The Qormi local council fears that a planning application to build a hotel will shatter the tranquillity of the quiet residential area it is planned for if approved.
The council called a press conference on Sunday to raise awareness about the application PA/07217/24, which seeks to demolish two houses in Triq H'Attard and build a three-star hotel on the site.
The application by Paul Ciappara and Benny Cortis is asking for permission to build a five-floor building with 14 rooms, which will include a rooftop pool and a restaurant on the ground floor.
The property is located adjacent to Qormi farmland and just a few metres away from a chapel dating to the 1600s, dedicated to il-Madonna tal-Blat (Our Lady of the Rocks).
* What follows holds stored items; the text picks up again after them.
Lemma prepare_spec s :
  Forall (λ e, admits e = true) (pending s) →
  let p := prepare (pending s) (next_seq s) (prev_hash s) in
  pr_links p = (batch_of sha256 to_json s).1 ∧ pr_tail p = (batch_of sha256 to_json s).2 ∧
  pr_next p = next_seq s + Z.of_nat (batch_len s) ∧ pr_taken p = batch_len s.
Proof.
  intros Hall p. unfold p, prepare, batch_of, batch_len. revert Hall. unfold task_admits. destruct t.
  - intros _. by destruct (chain_batch _ _ _ _ _) as [b tail].
  - intros Hall. assert (Forall (λ e, has_org e = true) (take (Nat.min (length (pending s)) BATCH_MAX) (pending s))) as Ht.
    { apply Forall_take. eapply Forall_impl; [exact Hall|]. intros e. cbv beta. unfold task_admits. by rewrite admit_platform_spec. }
    unfold platform_batch. destruct (platform_links sha256 to_json (take (Nat.min (length (pending s)) BATCH_MAX) (pending s))
      (next_seq s) (prev_hash s)) as (H1 & H2 & _). rewrite (filter_all _ _ Ht) in H1, H2.
    destruct (chain_platform_batch _ _ _ _ _) as [b tail] eqn:Hb. cbn in *. rewrite H1, H2. split_and!; try done.
    f_equal. f_equal. rewrite <- (length_map pe_link), H1, <- (length_map event_json), chain_batch_json, length_map.
    rewrite length_take. lia.
Qed.

Lemma prepared_some s p :
  Forall (λ e, admits e = true) (pending s) → pending s ≠ [] → p = prepare (pending s) (next_seq s) (prev_hash s) →
  pr_links p ≠ [] ∧ pr_skip p = false.
Proof.
  intros Hall Hne ->. destruct (prepare_spec s Hall) as (Hl & _).
  assert (pr_links (prepare (pending s) (next_seq s) (prev_hash s)) ≠ []) as Hn.
  { rewrite Hl. intros Hnil. apply (f_equal (map event_json)) in Hnil. rewrite batch_json in Hnil.
    apply (batch_nonempty s Hne). by destruct (take _ _). }
  split; [done|]. unfold pr_skip. destruct t; [done|]. by apply bool_decide_eq_false.
Qed.

Lemma confirm_shipped s s' :
  Forall (λ e, admits e = true) (pending s) →
  pending s' = pending s → next_seq s' = next_seq s → prev_hash s' = prev_hash s →
  confirm (prepare (pending s) (next_seq s) (prev_hash s)) s' = shipped sha256 to_json s'.
Proof.
  intros Hall Hp Hn Hh. destruct (prepare_spec s Hall) as (_ & H2 & H3 & H4).
  unfold confirm, shipped. rewrite H2, H3, H4. unfold batch_of, batch_len. by rewrite Hp, Hn, Hh.
Qed.
Lemma metric_call_appends c m : ∃ l, ops (metric_call m c) = ops m ++ l ∧ (counted c → Forall increments l).
Proof.
  destruct c; cbn [metric_call]; eexists; (split; [reflexivity|]); cbn [counted]; intros Hc;
    repeat (apply Forall_cons; split); try apply Forall_nil; cbn [increments]; try lia; try done.
  unfold as_millis, u64_max. apply Z.min_glb; [by apply Z.div_pos|lia].
Qed.
Lemma metric_calls_append calls m :
  Forall counted calls → ∃ l, ops (fold_left metric_call calls m) = ops m ++ l ∧ Forall increments l.
Proof.
  intros Hc. revert m. induction Hc as [|c calls Hc _ IH]; intros m; [exists []; by rewrite app_nil_r|].
  destruct (metric_call_appends c m) as (l & Hl & Hf), (IH (metric_call m c)) as (l' & Hl' & Hf').
  exists (l ++ l'). cbn [fold_left]. rewrite Hl', Hl, app_assoc. split; [done|]. apply Forall_app. auto.
Qed.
Qormi Mayor Josef Masini Vento said that the area has always been quiet and a residential zone and a hotel development was absolutely inappropriate for the area.
“This development will have a negative impact on our locality and the families who live here,” he said.
“This is also an environmentally sensitive area as these are some of the last fields that are still in use for agricultural purposes and serve as a green lung to the community,” he said.
Masini Vento explained that the application includes plans to construct a new road that will pass through some adjacent fields, which are arable and still being used to farm produce.
The marking for the new road can be seen delineated in the site plan submitted for the application which is publicly available.
The fields in question, he said, had once been outside of the development zone but were rezoned as suitable for development in the 2006 local plans.
He said that if mistakes were made during the rationalisation exercise, they should not be allowed to continue perpetuating once they have been recognised as wrong.
“We cannot continue to use something that we know is wrong as an excuse,” he said.
“The loss of these fields to build a road would be a tragedy. A road choking one of the last remaining green lungs in Qormi.”
The council, he added, wanted to take a united stand on the matter and oppose the development as it would be “another environmental disaster”, he said.
The application is yet to receive a formal recommendation from the planning directorate and is scheduled to be decided on February 10, 2025.